Roman Semenenko wrote:
> Volker , is that something like FAI in debian ?
>   

Well, not quite, since I am working towards a different goal. Let me 
explain.

I see FAI as an infrastructure for mass deployment - the more boxes you 
have the better. FAI is excellent software, and I would not see any 
point in writing something new for the same purpose.
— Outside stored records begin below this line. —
(** C15. Every operation message a device is sent was prepared, at an earlier moment,
    from an operation of that device that had not ended and whose deadline had not
    passed, over a link that was not revoked and the current connection of the
    device; it carries the operation's action and digest under the account, link,
    grant and project of the operation, and the validation of the device accepts it
    unchanged. *)
Theorem operations_sent_are_live es ds ls ps ts ks x : let w0 := boot ds ls ps ts ks in
  x ∈ sent (run es w0) -> kind x.2 = OPERATION -> exists w pk r link t,
    passed es w0 w /\ relay_operations (store w) !! pk = Some r /\ rq_device (ro_request r) = x.1 /\
    terminal_statuses (ro_status r) = false /\ t < rq_deadline_at (ro_request r) /\
    links (store w) !! rq_device_link (ro_request r) = Some link /\ dl_revoked_at link = None /\
    epoch_of x.1 (store w) = Some (connection_epoch x.2) /\
    payload x.2 = rq_payload (ro_request r) /\ message_id x.2 = rq_message_id (ro_request r) /\
    deadline_at x.2 = Some (rq_deadline_at (ro_request r)) /\
    account_of_wire (tb_account_id (bindings x.2)) = rq_account (ro_request r) /\
    tb_device_id (bindings x.2) = x.1 /\ tb_link_id (bindings x.2) = Some (dl_link_id link) /\
    tb_grant_id (bindings x.2) = Some (rq_grant (ro_request r)) /\ tb_project_id (bindings x.2) = rq_project (ro_request r) /\
    TunnelEnvelope_validate sha256_hex valid_input x.2 = Ok x.2.
Proof.
  intros w0 Hx Hk. pose proof (sn_messages _ _ (sound_history es ds ls ps ts ks)) as H. fold w0 in H.
  rewrite Forall_app, (Forall_forall (message_ok _) (sent _)) in H. destruct H as [_ H].
  destruct (H x Hx Hk) as (w & db & k & c & pk & r & link & p & arguments & Hw & Ed & Hp & _). rewrite Ed.
  destruct Hp as [P1 P2 P3 P4 P5 P6 P7 _ P9]. exists w, pk, r, link, (now k).
  pose proof (relay_envelope_again _ _ P9) as Hagain.
  assert (forall e e', relay_envelope e = Ok e' -> connection_epoch e' = connection_epoch e /\ payload e' = payload e /\
            message_id e' = message_id e /\ deadline_at e' = deadline_at e /\ bindings e' = bindings e) as Hsame.
  { unfold relay_envelope, TunnelEnvelope_validate. intros e e' He. do 7 apply rbind_ok in He as (? & _ & He).
    by apply rbind_ok in He as (? & _ & [= <-]). }
  destruct (Hsame _ _ P9) as (-> & -> & -> & -> & ->). unfold undeliverable in P7.
  destruct (_ <=? _) eqn:E1; [done|]. destruct (negb (bool_decide (dl_revoked_at _ = _))) eqn:E2; [done|].
  apply negb_false_iff, bool_decide_eq_true in E2. apply Z.leb_gt in E1. cbn. rewrite P2, P3. done.
Qed.
End meanings.

(** ** A history *)

Module Sample.
Definition contracts : Contracts := {|
  sha256_hex := fun _ => replicate 64 48%N; verify_device_signature := fun _ _ _ => true; valid_input := fun _ _ => true;
  argument_schema := fun _ a => Some a; result_schema := fun _ v => Some v; failure_schema := fun v => Some v;
  urlsplit := fun _ => None; casefold := fun s => s; uuid_of := fun s => Some s; repr_json := fun _ => []; signing_dumps := fun _ => [];
  signing_loads := fun _ _ => None; PUBLIC_BASE_URL := lit "https://relay"; DEVICE_QUEUE_LIMIT := 4;
  DEVICE_STREAM_MAXLEN := 100; OPERATION_TIMEOUT_SECONDS := 120; FRONTEND_START_TIMEOUT_SECONDS := 120;
  DEVICE_OFFLINE_AFTER_SECONDS := 75; WS_TICKET_TTL_SECONDS := 60 |}.
#[export] Existing Instance contracts.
The itch that I am scratching deals with the first (and maybe only) 
server, the one you are going to install without having any 
infrastructure, no DHCP server, no nothing. While I was still using 
SuSE, I found myself entering IP addresses and user names into YaST over 
and over. It got better with FreeBSD since I could use an "install.cfg" 
floppy, and with RedHat since I could prepare a "ks.cfg" floppy. 
AutoYaST didn't help, because it is more like a macro recorder. All this 
only got me over installation, not configuration or customisation. I 
still had to prepare backups and restore them selectively on new 
versions, since I never knew what would have changed. It is my credo to 
RESTORE user data from backpu media and to CONSTRUCT configuration data 
from a data model. That is why I like CFENGINE so much and use it at work.
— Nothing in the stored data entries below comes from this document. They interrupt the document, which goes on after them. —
Lemma project_consent_witness :
  exists s', authorize_project_operation sample_sha 5 (others sample_sha (Some ALLOW_ONCE) 9 9 [] [])
      sample_project sample_request true false sample_scopes (started (Some empty_db)) = (Ok tt, s') /\
    s' = started (Some empty_db).
Proof.
  destruct (authorize_project_operation sample_sha 5 (others sample_sha (Some ALLOW_ONCE) 9 9 [] [])
      sample_project sample_request true false sample_scopes (started (Some empty_db))) as [r s'] eqn:E.
  assert (r = Ok tt) as -> by (change r with (r, s').1; rewrite <-E; vm_compute; reflexivity).
  exists s'. split; [done|]. pose proof (project_consent _ _ _ _ _ _ _ _ _ _ _ _ _ _ E) as [_ H].
  by destruct H as (_ & _ & ->).
Defined.

Lemma session_grant_provenance_witness :
  (_has_session_grant 1000000 sample_request
     (calls_run sample_sha [Clear; AddGrant 7 sample_request] (started None))).1 = Ok true /\
  exists g, created_at g = 7%Z /\ grant_matches g sample_request = true.
Proof.
  destruct (_has_session_grant 1000000 sample_request
     (calls_run sample_sha [Clear; AddGrant 7 sample_request] (started None))) as [r s'] eqn:E.
  assert (r = Ok true) as -> by (change r with (r, s').1; rewrite <-E; vm_compute; reflexivity).
  split; [done|]. destruct (session_grant_provenance _ _ _ _ _ _ E) as (g & pre & r0 & post & Hl & _ & _ & Hm & _).
  exists g. split; [|done]. destruct pre as [|c [|c' pre]]; cbn in Hl; [done|by injection Hl|].
  injection Hl as _ _ Hl. by destruct pre.
Defined.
What my little program (written in C so I don't need any interpreters, 
currently around 40 to 50 C files, one exectuable, called ConfGen) does 
is to execute the functions /arch/setup does (fdisk, pacman.static, 
grub). Then it reboots the machine and hooks itself early into the boot 
process and adjusts all relevant configuration files (right now: apache, 
dcron, cups, dnsmasq, dovecot, dyndns, ethers, fetchmail, fstab, hosts, 
imap, networks, nisdomainname, ntp, postfix, ppp, pppoe, printers, 
procmail, rc.conf, lmhosts, samba, squid, ssl, ssh, udev.rules, users 
incl. passwords, vsftp, xinetd, yp, plus working on a few others) in a 
*consistent* way. The input information is made available via a set of 
XML input files without redundancy (e.g. the machine name is given only 
once in system.xml). Documentation is only in the source code for now, 
but I have started to write up something since I wanted to start an OSS 
project *some day* anyhow. And the XML files come with an integrated 
DTD. I am working on this only in my copious spare time, you know :-)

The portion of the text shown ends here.